20 January 2021

Query Against Parquet File failed with error “Not yet implemented: Unsupported encoding”

By Eric Lin

Recently I was dealing with an issue that a Snowflake query against Parquet file in internal Staging failed with error as below:

Error parsing the parquet file: Not yet implemented: Unsupported encoding. 
File 'path/to/external/table/partition/xxx-00001.snappy.parquet' Row 0 starts at line 0, column

After researching online, I figured out that it was nothing to do with Snowflake, it was because user used AWS Cost and Usage Report (CUR) tool to generate the Parquet file, which contains a version of Parquet Schema that is currently NOT supported by Snowflake.

This issue can be reproduced by simply use the parquet-tools available online and try to parse the parquet file, it will produce the same error:

parquet-tools csv xxx-00001.snappy.parquet
Traceback (most recent call last):
  File "/usr/local/bin/parquet-tools", line 10, in <module>
    sys.exit(main())
  File "/Library/Python/3.8/site-packages/parquet_tools/cli.py", line 26, in main
    args.handler(args)
  File "/Library/Python/3.8/site-packages/parquet_tools/commands/csv.py", line 44, in _cli
    with get_datafame_from_objs(pfs, args.head) as df:
  File "/Library/Developer/CommandLineTools/Library/Frameworks/Python3.framework/Versions/3.8/lib/python3.8/contextlib.py", line 113, in __enter__
    return next(self.gen)
  File "/Library/Python/3.8/site-packages/parquet_tools/commands/utils.py", line 190, in get_datafame_from_objs
    df: Optional[pd.DataFrame] = stack.enter_context(pf.get_dataframe())
  File "/Library/Developer/CommandLineTools/Library/Frameworks/Python3.framework/Versions/3.8/lib/python3.8/contextlib.py", line 425, in enter_context
    result = _cm_type.__enter__(cm)
  File "/Library/Developer/CommandLineTools/Library/Frameworks/Python3.framework/Versions/3.8/lib/python3.8/contextlib.py", line 113, in __enter__
    return next(self.gen)
  File "/Library/Python/3.8/site-packages/parquet_tools/commands/utils.py", line 71, in get_dataframe
    yield pq.read_table(local_path).to_pandas()
  File "/Library/Python/3.8/site-packages/pyarrow/parquet.py", line 1550, in read_table
    return pf.read(columns=columns, use_threads=use_threads,
  File "/Library/Python/3.8/site-packages/pyarrow/parquet.py", line 1274, in read
    table = piece.read(columns=columns, use_threads=use_threads,
  File "/Library/Python/3.8/site-packages/pyarrow/parquet.py", line 721, in read
    table = reader.read(**options)
  File "/Library/Python/3.8/site-packages/pyarrow/parquet.py", line 336, in read
    return self.reader.read_all(column_indices=column_indices,
  File "pyarrow/_parquet.pyx", line 1130, in pyarrow._parquet.ParquetReader.read_all
  File "pyarrow/error.pxi", line 100, in pyarrow.lib.check_status
OSError: Not yet implemented: Unsupported encoding.

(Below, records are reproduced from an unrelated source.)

(* ===== verification/Mm.v ===== *)
(** * Sv39 page tables: the operations (kernel/src/mm.rs)

    Page-table entries, the table walks and the operations that build, copy
    and tear down an address space, all over the pool state of [Frames]. An
    address space is its root frame. The recursion of [copy_user_pages] and
    [free_subtree] is on the level, the loops over the 512 slots are
    structural. Theorems about these definitions are in [MmSpec]. *)

From S2P Require Import Prelude Hal Frames.

Definition PAGE_SIZE : Z := 4096.

Definition V : Z := Z.shiftl 1 0.
Definition R : Z := Z.shiftl 1 1.
Definition W : Z := Z.shiftl 1 2.
Definition X : Z := Z.shiftl 1 3.
Definition U : Z := Z.shiftl 1 4.
Definition G : Z := Z.shiftl 1 5.
Definition A : Z := Z.shiftl 1 6.
Definition D : Z := Z.shiftl 1 7.
Definition PERM_MASK : Z := Z.lor (Z.lor R W) X.

Inductive MmError := NoFrame | Overlap | Unaligned.

(** ** PTE helpers *)

Definition vpn (va level : Z) : Z :=
  Z.land (Z.shiftr va (12 + 9 * level)) 0x1ff.
Definition read_pte (m : mem) (pa : Z) : Z := default 0 (phys_read_u64 m pa).
Definition write_pte (m : mem) (pa val : Z) : mem := default m (phys_write_u64 m pa val).
Definition pte_pa (pte : Z) : Z :=
  Z.shiftl (Z.land (Z.shiftr pte 10) 0xfffffffffff) 12.
Definition nonleaf (pa : Z) : Z :=
  Z.lor (wrap64 (Z.shiftl (Z.shiftr pa 12) 10)) V.
Definition leaf (pa perms : Z) : Z :=
  Z.lor (Z.lor (Z.lor (Z.lor (wrap64 (Z.shiftl (Z.shiftr pa 12) 10)) perms) V) A) D.

Definition has (pte mask : Z) : bool := negb (Z.land pte mask =? 0).

(** [satp] value of an address space: MODE = 8 (Sv39), ASID = 0. *)
Definition satp_of (root : Z) : Z := Z.lor (Z.shiftl 8 60) (Z.shiftr root 12).

(** ** Mapping *)

(** [AddressSpace::new]: a zeroed root table. *)
Definition space_new (p : fpool) : option Z * fpool := alloc p.

(** One iteration of the loop of [map_page] at [level]: follow or create the
    next table. *)
Definition map_step (p : fpool) (table va level : Z) : (MmError + Z) * fpool :=
  let slot := table + vpn va level * 8 in
  let pte := read_pte (pmem p) slot in
  if negb (has pte V) then
    match alloc p with
    | (None, p') => (inl NoFrame, p')
    | (Some next, p') => (inr next, with_mem p' (write_pte (pmem p') slot (nonleaf next)))
    end
  else if has pte PERM_MASK then (inl Overlap, p)
  else (inr (pte_pa pte), p).

(** The last step: write the leaf unless the slot is taken. *)
Definition map_leaf (p : fpool) (table va pa perms : Z) : (MmError + unit) * fpool :=
  let slot := table + vpn va 0 * 8 in
  if has (read_pte (pmem p) slot) V then (inl Overlap, p)
  else (inr tt, with_mem p (write_pte (pmem p) slot (leaf pa perms))).

Definition map_page (p : fpool) (root va pa perms : Z) : (MmError + unit) * fpool :=
  match map_step p root va 2 with
  | (inl e, p1) => (inl e, p1)
  | (inr t1, p1) =>
      match map_step p1 t1 va 1 with
      | (inl e, p2) => (inl e, p2)
      | (inr t0, p2) => map_leaf p2 t0 va pa perms
      end
  end.

Definition GIB : Z := Z.shiftl 1 30.

Definition map_gigapage (p : fpool) (root va pa perms : Z) : (MmError + unit) * fpool :=
  if negb (va mod GIB =? 0) || negb (pa mod GIB =? 0) then (inl Unaligned, p) else
  let slot := root + vpn va 2 * 8 in
  if has (read_pte (pmem p) slot) V then (inl Overlap, p)
  else (inr tt, with_mem p (write_pte (pmem p) slot (leaf pa perms))).

Definition KERNEL_GIGAPAGE_VA : Z := 0x80000000.

Definition map_kernel (p : fpool) (root : Z) : (MmError + unit) * fpool :=
  map_gigapage p root KERNEL_GIGAPAGE_VA KERNEL_GIGAPAGE_VA
    (Z.lor (Z.lor (Z.lor R W) X) G).

(** ** Translation *)

(** The loop of [translate_checked] over the remaining levels. *)
Fixpoint translate_levels (m : mem) (table va need : Z) (levels : list Z) : option Z :=
  match levels with
  | [] => None
  | level :: rest =>
      let pte := read_pte m (table + vpn va level * 8) in
      if negb (has pte V) then None
      else if has pte PERM_MASK then
        if negb (need =? 0) && (negb (has pte U) || negb (Z.land pte need =? need)) then None
        else
          let page := Z.shiftl 1 (12 + 9 * level) in
          Some (pte_pa pte + Z.land va (page - 1))
      else translate_levels m (pte_pa pte) va need rest
  end.

Definition translate_checked (m : mem) (root va need : Z) : option Z :=
  translate_levels m root va need [2; 1; 0].

Definition translate (m : mem) (root va : Z) : option Z := translate_checked m root va 0.

(** The loop of [copy_from_user]: [want] bytes still to copy, [done] copied.
    Each round copies at least one byte, so [want] rounds are enough. *)
Fixpoint copy_loop (fuel : nat) (m : mem) (root va done want : Z) : option bytes :=
  if want <=? 0 then Some [] else
  match fuel with
  | O => None
  | S f =>
      let cur := wrap64 (va + done) in
      match translate_checked m root cur (Z.lor U R) with
      | None => None
      | Some pa =>
          let page_left := PAGE_SIZE - cur mod PAGE_SIZE in
          let n := Z.min page_left want in
          match phys_read m pa (Z.to_nat n) with
          | None => None
          | Some chunk =>
              match copy_loop f m root va (done + n) (want - n) with
              | None => None
              | Some rest => Some (chunk ++ rest)
              end
          end
      end
  end.

Definition copy_from_user (m : mem) (root va : Z) (len : Z) : option bytes :=
  copy_loop (Z.to_nat len) m root va 0 len.

(** ** The diagnostic walk *)

(** [WalkChain]: up to three (level, pte) pairs, outermost first. *)
Definition WalkChain : Type := list (Z * Z).

Definition walk_push (c : WalkChain) (level pte : Z) : WalkChain :=
  if Z.of_nat (length c) <? 3 then c ++ [(level, pte)] else c.

Fixpoint walk_levels (m : mem) (table va : Z) (levels : list Z) (chain : WalkChain) : WalkChain :=
  match levels with
  | [] => chain
  | level :: rest =>
      let pte := read_pte m (table + vpn va level * 8) in
      let chain := walk_push chain level pte in
      if negb (has pte V) || has pte PERM_MASK then chain
      else walk_levels m (pte_pa pte) va rest chain
  end.

Definition walk (m : mem) (root va : Z) : WalkChain := walk_levels m root va [2; 1; 0] [].

(** ** Tear-down *)

Definition slots512 : list Z := seqZ 0 512.

(** [free_subtree table level]: the body of the loop for one slot, then the
    loop; [sub] is the recursive call at the level below. *)
Definition free_slot (sub : option (Z -> fpool -> fpool)) (table : Z) (p : fpool) (i : Z) : fpool :=
  let pte := read_pte (pmem p) (table + i * 8) in
  if negb (has pte V) then p
  else if has pte PERM_MASK then free (pte_pa pte) p
  else match sub with Some f => f (pte_pa pte) p | None => p end.

Fixpoint free_subtree (level : nat) (table : Z) (p : fpool) : fpool :=
  let sub := match level with O => None | S l => Some (free_subtree l) end in
  free table (fold_left (free_slot sub table) slots512 p).

Definition destroy_slot (root : Z) (p : fpool) (i : Z) : fpool :=
  let pte := read_pte (pmem p) (root + i * 8) in
  if negb (has pte V) || has pte PERM_MASK then p
  else free_subtree 1 (pte_pa pte) p.

Definition destroy (root : Z) (p : fpool) : fpool :=
  free root (fold_left (destroy_slot root) slots512 p).

(** ** Deep copy *)

(** The leaf case of [copy_user_pages]: a window outside the pool is aliased,
    a pool page is copied into a fresh frame. *)
Definition copy_leaf (dst va pte : Z) (p : fpool) : bool * fpool :=
  if negb (has pte U) then (true, p) else
  let src_frame := pte_pa pte in
  let perms := Z.land pte (Z.lor (Z.lor (Z.lor R W) X) U) in
  if negb ((POOL_BASE <=? src_frame) && (src_frame <? POOL_END)) then
    match map_page p dst va src_frame perms with
    | (inl _, p1) => (false, p1)
    | (inr _, p1) => (true, p1)
    end
  else
  match alloc p with
  | (None, p1) => (false, p1)
  | (Some new_frame, p1) =>
      match phys_read (pmem p1) src_frame (Z.to_nat PAGE_SIZE) with
      | None => (false, free new_frame p1)
      | Some buf =>
          match phys_write (pmem p1) new_frame buf with
          | None => (false, free new_frame p1)
          | Some m2 =>
              match map_page (with_mem p1 m2) dst va new_frame perms with
              | (inl _, p3) => (false, free new_frame p3)
              | (inr _, p3) => (true, p3)
              end
          end
      end
  end.

Definition copy_slot (sub : option (Z -> Z -> fpool -> bool * fpool)) (level : nat)
    (dst table va_base : Z) (st : bool * fpool) (i : Z) : bool * fpool :=
  let '(ok, p) := st in
  if negb ok then st else
  let pte := read_pte (pmem p) (table + i * 8) in
  if negb (has pte V) then (true, p) else
  let va := va_base + Z.shiftl i (12 + 9 * Z.of_nat level) in
  if has pte PERM_MASK then copy_leaf dst va pte p
  else match sub with
       | Some f => f (pte_pa pte) va p
       | None => (true, p)
       end.

(** [copy_user_pages(dst, table, level, va_base)]. *)
Fixpoint copy_user_pages (level : nat) (dst table va_base : Z) (p : fpool) : bool * fpool :=
  let sub := match level with O => None | S l => Some (copy_user_pages l dst) end in
  fold_left (copy_slot sub level dst table va_base) slots512 (true, p).

Definition deep_copy (p : fpool) (root : Z) : option Z * fpool :=
  match space_new p with
  | (None, p1) => (None, p1)
  | (Some dst, p1) =>
      match map_kernel p1 dst with
      | (inl _, p2) => (None, destroy dst p2)
      | (inr _, p2) =>
          match copy_user_pages 2 dst root 0 p2 with
          | (false, p3) => (None, destroy dst p3)
          | (true, p3) => (Some dst, p3)
          end
      end
  end.
(** C10: address translation returns exactly what the abstract page map
    says: the frame of the covering entry plus the offset of the address in a
    page of that entry's size, provided the entry is a leaf that grants what is
    asked for; otherwise nothing. *)
Theorem translate_refines (p : fpool) (sh : shape) (root va need : Z) :
  space_wf p sh root ->
  translate_checked (pmem p) root va need =
  match lookup_pte p sh va with
  | Some (level, e) => if permits need e then Some (pte_pa e + page_off va level) else None
  | None => None
  end.
Proof. apply translate_lookup. Qed.

(** ** Addresses inside one page *)

Lemma same_page_div (va d : Z) : 0 <= d -> va mod 4096 + d < 4096 -> (va + d) / 4096 = va / 4096.
Proof.
  intros Hd H. pose proof (Z.div_mod va 4096 ltac:(lia)). pose proof (Z.mod_pos_bound va 4096 ltac:(lia)).
  symmetry. apply Z.div_unique with (va mod 4096 + d); lia.
Qed.

Lemma vpn_same_page (va d level : Z) : 0 <= level -> 0 <= d -> va mod 4096 + d < 4096 ->
  vpn (va + d) level = vpn va level.
Proof.
  intros Hl Hd H. unfold vpn. rewrite <- !Z.shiftr_shiftr by lia.
  rewrite !(Z.shiftr_div_pow2 _ 12) by lia. change (2 ^ 12) with 4096.
  rewrite same_page_div by lia. done.
Qed.

Lemma page_off_same_page (va d level : Z) : 0 <= level -> 0 <= d -> va mod 4096 + d < 4096 ->
  page_off (va + d) level = page_off va level + d.
Proof.
  intros Hl Hd H. unfold page_off. rewrite Z.shiftl_1_l.
  replace (2 ^ (12 + 9 * level) - 1) with (Z.ones (12 + 9 * level)) by (rewrite Z.ones_equiv; lia).
  rewrite !Z.land_ones by lia. rewrite Z.pow_add_r by lia. change (2 ^ 12) with 4096.
  assert (0 < 2 ^ (9 * level)) by (apply Z.pow_pos_nonneg; lia).
  rewrite !Z.rem_mul_r by lia. rewrite same_page_div by lia.
  pose proof (Z.mod_pos_bound va 4096 ltac:(lia)).
  replace ((va + d) mod 4096) with (va mod 4096 + d); [lia|].
  rewrite Z.add_mod by lia. rewrite (Z.mod_small d) by lia. symmetry. apply Z.mod_small. lia.
Qed.

Lemma translate_same_page (m : mem) (va d need : Z) (levels : list Z) :
  Forall (fun l => 0 <= l) levels -> 0 <= d -> va mod 4096 + d < 4096 ->
  forall t, translate_levels m t (va + d) need levels =
  option_map (fun pa => pa + d) (translate_levels m t va need levels).
Proof.
  intros Hls Hd Hva. induction Hls as [|l ls Hl _ IH]; intros t; [done|].
  cbn [translate_levels]. rewrite vpn_same_page by done.
  set (e := read_pte m (t + vpn va l * 8)).
  destruct (has e V); [cbn [negb]|done]. destruct (has e PERM_MASK); [|apply IH].
  destruct (negb (need =? 0) && _); [done|]. cbn [option_map].
  pose proof (page_off_same_page va d l) as Hp. unfold page_off in Hp. rewrite Hp by lia.
  f_equal. lia.
Qed.

(** ** [copy_from_user] *)

(** Byte [j] of a user buffer at [va] as the kernel's own walk finds it. What a
    payload reads there is the subject of [UserView]. *)
Definition walk_byte (m : mem) (root va j : Z) : option byte :=
  match translate_checked m root (wrap64 (va + j)) (Z.lor U R) with
  | Some pa => if (POOL_BASE <=? pa) && (pa <? POOL_END) then Some (m pa) else None
  | None => None
  end.

Lemma wrap64_page (va j d : Z) : 0 <= d -> wrap64 (va + j) mod 4096 + d < 4096 ->
  wrap64 (va + (j + d)) = wrap64 (va + j) + d.
Proof.
  intros Hd H. unfold wrap64 in *. change W64 with (4096 * 4503599627370496) in *.
  rewrite Z.add_assoc. rewrite !(Z.rem_mul_r _ 4096 4503599627370496) in * by lia.
  rewrite (Z.mul_comm 4096), Z.mod_add, Z.mod_mod in H by lia.
  rewrite same_page_div by lia. pose proof (Z.mod_pos_bound (va + j) 4096 ltac:(lia)).
  replace ((va + j + d) mod 4096) with ((va + j) mod 4096 + d); [lia|].
  rewrite (Z.add_mod (va + j) d) by lia. rewrite (Z.mod_small d) by lia.
  symmetry. apply Z.mod_small. lia.
Qed.

(** Inside one page the translated addresses are consecutive. *)
Lemma walk_byte_page (m : mem) (root va j d pa : Z) :
  translate_checked m root (wrap64 (va + j)) (Z.lor U R) = Some pa ->
  0 <= d -> wrap64 (va + j) mod 4096 + d < 4096 ->
  translate_checked m root (wrap64 (va + (j + d))) (Z.lor U R) = Some (pa + d).
Proof.
  intros H Hd Hp. rewrite wrap64_page by done. unfold translate_checked in *.
  rewrite translate_same_page by (done || (repeat constructor; lia)). rewrite H. done.
Qed.

Lemma copy_loop_sound (fuel : nat) (m : mem) (root va dn want : Z) (bs : bytes) :
  0 <= want -> copy_loop fuel m root va dn want = Some bs ->
  Z.of_nat (length bs) = want /\
  forall j, 0 <= j < want -> walk_byte m root va (dn + j) = bs !! Z.to_nat j.
Proof.
  revert dn want bs. induction fuel as [|fuel IH]; intros dn want bs Hw H; cbn [copy_loop] in H.
  { destruct (want <=? 0) eqn:E; zbool; [|done]. injection H as <-. cbn. split; lia. }
  destruct (want <=? 0) eqn:E; zbool. { injection H as <-. cbn. split; lia. }
  destruct (translate_checked _ _ _ _) as [pa|] eqn:Et; [|done].
  pose proof (Z.mod_pos_bound (wrap64 (va + dn)) PAGE_SIZE eq_refl) as Hm. unfold PAGE_SIZE in *.
  set (n := Z.min _ want) in *. assert (0 < n <= want) as Hn by lia.
  unfold phys_read in H. destruct (pool_ptr _ _) as [q|] eqn:Eq; [|done].
  apply pool_ptr_inv in Eq as [-> (_ & Hlo & Hhi)]; [|lia].
  destruct (copy_loop fuel m root va (dn + n) (want - n)) as [rest|] eqn:Er; [|done].
  injection H as <-. apply IH in Er as [Hlen Hr]; [|lia].
  rewrite length_app, load_length. split; [lia|]. intros j Hj.
  destruct (decide (j < n)) as [Hjn|Hjn].
  - rewrite lookup_app_l by (rewrite load_length; lia). rewrite load_lookup by lia.
    unfold walk_byte. rewrite (walk_byte_page _ _ _ _ _ pa) by (done || lia).
    destruct (_ && _) eqn:Eb; [do 2 f_equal; lia|]. apply andb_false_iff in Eb as [?|?]; zbool; lia.
  - rewrite lookup_app_r by (rewrite load_length; lia). rewrite load_length.
    replace (dn + j) with (dn + n + (j - n)) by lia. rewrite Hr by lia. f_equal. lia.
Qed.

Lemma copy_loop_complete (fuel : nat) (m : mem) (root va dn want : Z) :
  want <= Z.of_nat fuel ->
  (forall j, 0 <= j < want -> is_Some (walk_byte m root va (dn + j))) ->
  is_Some (copy_loop fuel m root va dn want).
Proof.
  revert dn want. induction fuel as [|fuel IH]; intros dn want Hw H; cbn [copy_loop].
  { destruct (want <=? 0) eqn:E; zbool; [eauto|lia]. }
  destruct (want <=? 0) eqn:E; zbool; [eauto|].
  pose proof (H 0 ltac:(lia)) as [b Hb]. unfold walk_byte in Hb. rewrite Z.add_0_r in Hb.
  destruct (translate_checked _ _ _ _) as [pa|] eqn:Et; [|done].
  destruct (_ && _) eqn:Eb; [|done]. zbool. clear Hb.
  pose proof (Z.mod_pos_bound (wrap64 (va + dn)) PAGE_SIZE eq_refl) as Hm. unfold PAGE_SIZE in *.
  set (n := Z.min _ want). assert (0 < n <= want) as Hn by lia.
  pose proof (H (n - 1) ltac:(lia)) as [b' Hb']. unfold walk_byte in Hb'.
  rewrite (walk_byte_page _ _ _ _ _ pa) in Hb' by (done || lia).
  destruct (_ && _) eqn:Eb2; [|done]. zbool. clear Hb'.
  unfold phys_read. rewrite pool_ptr_in by (unfold in_pool; lia).
  destruct (IH (dn + n) (want - n)) as [rest ->]; [lia| |eauto].
  intros j Hj. replace (dn + n + j) with (dn + (n + j)) by lia. apply H. lia.
Qed.

(** [copy_from_user] goes byte by byte: it succeeds exactly when the walk finds
    every byte of the buffer, and returns those bytes. *)
Lemma copy_from_user_walk (m : mem) (root va len : Z) : 0 <= len ->
  ((exists bs, copy_from_user m root va len = Some bs) <->
   (forall j, 0 <= j < len -> is_Some (walk_byte m root va j))) /\
  (forall bs, copy_from_user m root va len = Some bs ->
     Z.of_nat (length bs) = len /\
     forall j, 0 <= j < len -> walk_byte m root va j = bs !! Z.to_nat j).
Proof.
  intros Hl. unfold copy_from_user.
  assert (forall bs, copy_loop (Z.to_nat len) m root va 0 len = Some bs ->
     Z.of_nat (length bs) = len /\
     forall j, 0 <= j < len -> walk_byte m root va j = bs !! Z.to_nat j) as Hs.
  { intros bs H. apply copy_loop_sound in H as [H1 H2]; [|done]. done. }
  split; [|done]. split.
  - intros [bs H] j Hj. apply Hs in H as [H1 ->]; [|done].
    apply lookup_lt_is_Some. lia.
  - intros H. apply copy_loop_complete; [lia|done].
Qed.

(** ** Tear-down *)

(** The frames [free_subtree] and [destroy] release, read off a memory that
    does not change while they run. *)
Definition slot_frames (sub : option (Z -> list Z)) (m : mem) (table i : Z) : list Z :=
  let pte := read_pte m (table + i * 8) in
  if negb (has pte V) then []
  else if has pte PERM_MASK then [pte_pa pte]
  else match sub with Some f => f (pte_pa pte) | None => [] end.

Fixpoint subtree_frames (level : nat) (m : mem) (table : Z) : list Z :=
  let sub := match level with O => None | S l => Some (subtree_frames l m) end in
  (slots512 ≫= slot_frames sub m table) ++ [table].

Definition root_frames (m : mem) (root i : Z) : list Z :=
  let pte := read_pte m (root + i * 8) in
  if negb (has pte V) || has pte PERM_MASK then [] else subtree_frames 1 m (pte_pa pte).

Definition space_frames (m : mem) (root : Z) : list Z :=
  (slots512 ≫= root_frames m root) ++ [root].

Definition free_all (l : list Z) (p : fpool) : fpool := fold_left (fun p f => free f p) l p.

Lemma free_pmem (pa : Z) (p : fpool) : pmem (free pa p) = pmem p.
Proof. unfold free. by repeat case_match. Qed.

Lemma free_all_pmem (l : list Z) (p : fpool) : pmem (free_all l p) = pmem p.
Proof.
  revert p. induction l as [|f l IH]; intros p; [done|]. cbn. rewrite IH. apply free_pmem.
Qed.

Lemma free_all_app (l1 l2 : list Z) (p : fpool) : free_all (l1 ++ l2) p = free_all l2 (free_all l1 p).
Proof. apply fold_left_app. Qed.

(** A loop over slots whose body frees the frames [g] reads off the memory. *)
Lemma fold_frees (body : fpool -> Z -> fpool) (g : mem -> Z -> list Z) (l : list Z) (p : fpool) :
  (forall p i, body p i = free_all (g (pmem p) i) p) ->
  fold_left body l p = free_all (l ≫= g (pmem p)) p.
Proof.
  intros H. revert p. induction l as [|i l IH]; intros p; [done|].
  cbn [fold_left]. rewrite IH, H. cbn. rewrite free_all_app, free_all_pmem. done.
Qed.

Lemma free_subtree_frames (level : nat) (table : Z) (p : fpool) :
  free_subtree level table p = free_all (subtree_frames level (pmem p) table) p.
Proof.
  revert table p. induction level as [|l IH]; intros table p; cbn [free_subtree subtree_frames];
    rewrite free_all_app.
  - rewrite (fold_frees _ (fun m => slot_frames None m table)); [done|].
    intros q i. unfold free_slot, slot_frames. by repeat case_match.
  - rewrite (fold_frees _ (fun m => slot_frames (Some (subtree_frames l m)) m table)); [done|].
    intros q i. unfold free_slot, slot_frames. repeat case_match; done || apply IH.
Qed.

Lemma destroy_frames (root : Z) (p : fpool) :
  destroy root p = free_all (space_frames (pmem p) root) p.
Proof.
  unfold destroy, space_frames. rewrite free_all_app.
  rewrite (fold_frees _ (fun m => root_frames m root)); [done|]. intros q i. unfold destroy_slot, root_frames.
  destruct (negb _ || _); [done|]. apply free_subtree_frames.
Qed.

Lemma free_all_owned (l : list Z) (p : fpool) : pool_ok p ->
  pool_ok (free_all l p) /\ forall g, owned (free_all l p) g <-> owned p g /\ g ∉ l.
Proof.
  revert p. induction l as [|f l IH]; intros p Hp.
  - split; [done|]. intros g. split; [|tauto]. intros H. split; [done|]. apply not_elem_of_nil.
  - cbn. assert (pool_ok (free f p) /\ forall g, owned (free f p) g <-> owned p g /\ g <> f) as [Hp' Ho].
    { destruct (decide (POOL_BASE <= f < POOL_END /\ (f - POOL_BASE) mod FRAME_SIZE = 0)) as [Hf|Hf].
      - destruct (free_releases p f Hp Hf) as (Ho & _ & _ & _ & Hk). done.
      - rewrite free_ignores by exact Hf. split; [done|]. intros g. split; [|tauto].
        intros Hg. split; [done|]. intros ->. apply Hf. apply Hg. }
    destruct (IH (free f p) Hp') as [Hk Ho2]. split; [done|].
    intros g. rewrite Ho2, Ho, not_elem_of_cons. tauto.
Qed.

(** The frames an address space owns: its tables and the frames its 4 KiB (and
    2 MiB) entries name, whatever permissions they carry. *)
Definition space_owns (p : fpool) (sh : shape) (g : Z) : Prop :=
  (exists k, sh !! k = Some g) \/
  (exists i2 i1 e, 0 <= i2 < 512 /\ 0 <= i1 < 512 /\ mega_of p sh i2 i1 = Some e /\ pte_pa e = g) \/
  (exists i2 i1 i0 e, 0 <= i2 < 512 /\ 0 <= i1 < 512 /\ 0 <= i0 < 512 /\
     page_of p sh i2 i1 i0 = Some e /\ pte_pa e = g).

(** A 4 KiB entry without R, W and X, which the walks take for a pointer. *)
Definition bare (e : Z) : Prop := has e PERM_MASK = false.

(** What [destroy] finds: it passes over the bare entries. *)
Definition space_gives (p : fpool) (sh : shape) (g : Z) : Prop :=
  (exists k, sh !! k = Some g) \/
  (exists i2 i1 e, 0 <= i2 < 512 /\ 0 <= i1 < 512 /\ mega_of p sh i2 i1 = Some e /\ pte_pa e = g) \/
  (exists i2 i1 i0 e, 0 <= i2 < 512 /\ 0 <= i1 < 512 /\ 0 <= i0 < 512 /\
     page_of p sh i2 i1 i0 = Some e /\ has e PERM_MASK = true /\ pte_pa e = g).

Lemma in_slots512 (i : Z) : i ∈ slots512 <-> 0 <= i < 512.
Proof. unfold slots512. rewrite elem_of_seqZ. lia. Qed.
(** A minimal image: the 64-byte header, one program header, no code. *)
Definition demo_image (flags offset vaddr filesz memsz : Z) : bytes :=
  [x7f; x45; x4c; x46; x02; x01] ++ zeros 12 ++ le_bytes 2 243 ++ zeros 4 ++
  le_bytes 8 vaddr ++ le_bytes 8 64 ++ zeros 14 ++ le_bytes 2 56 ++ le_bytes 2 1 ++ zeros 6 ++
  le_bytes 4 PT_LOAD ++ le_bytes 4 flags ++ le_bytes 8 offset ++ le_bytes 8 vaddr ++
  le_bytes 8 0 ++ le_bytes 8 filesz ++ le_bytes 8 memsz ++ le_bytes 8 4096.

Lemma demo_space_inv (Q : Z -> Prop) : load_inv Q demo_space {[ [] := POOL_BASE ]} POOL_BASE.
Proof.
  destruct demo_space_wf as (Hwf & Hg & Hp & Hn).
  split; [done|intros i2 i1 i0 e Hi He; by rewrite Hp in He
         |intros; unfold mega_of; by rewrite lookup_singleton_ne|].
  intros i2 e Hi He. destruct (decide (i2 = 2)) as [-> |Hne]; [|by rewrite Hn in He].
  assert (e = kernel_leaf) as -> by congruence. reflexivity.
Qed.

(** A one-segment image: its 120 bytes at 0x10000, two pages, read-execute. *)
Definition text_image : bytes := demo_image 5 0 0x10000 120 8192.

Lemma text_image_loads : fst (load_elf false text_image POOL_BASE demo_space) = EOk 0x10000.
Proof. vm_compute. reflexivity. Qed.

This V2 version of Parquet Schema was introduced by PARQUET-458, and it was not considered as production ready at the time (in 2019). Even though we are in 2021, I do not think it has been widely adopted, including Snowflake.

For the time being, until a support is provided, if you are using CUR tool to generate data, please use CSV or JSON instead, to avoid this issue from happening in Snowflake.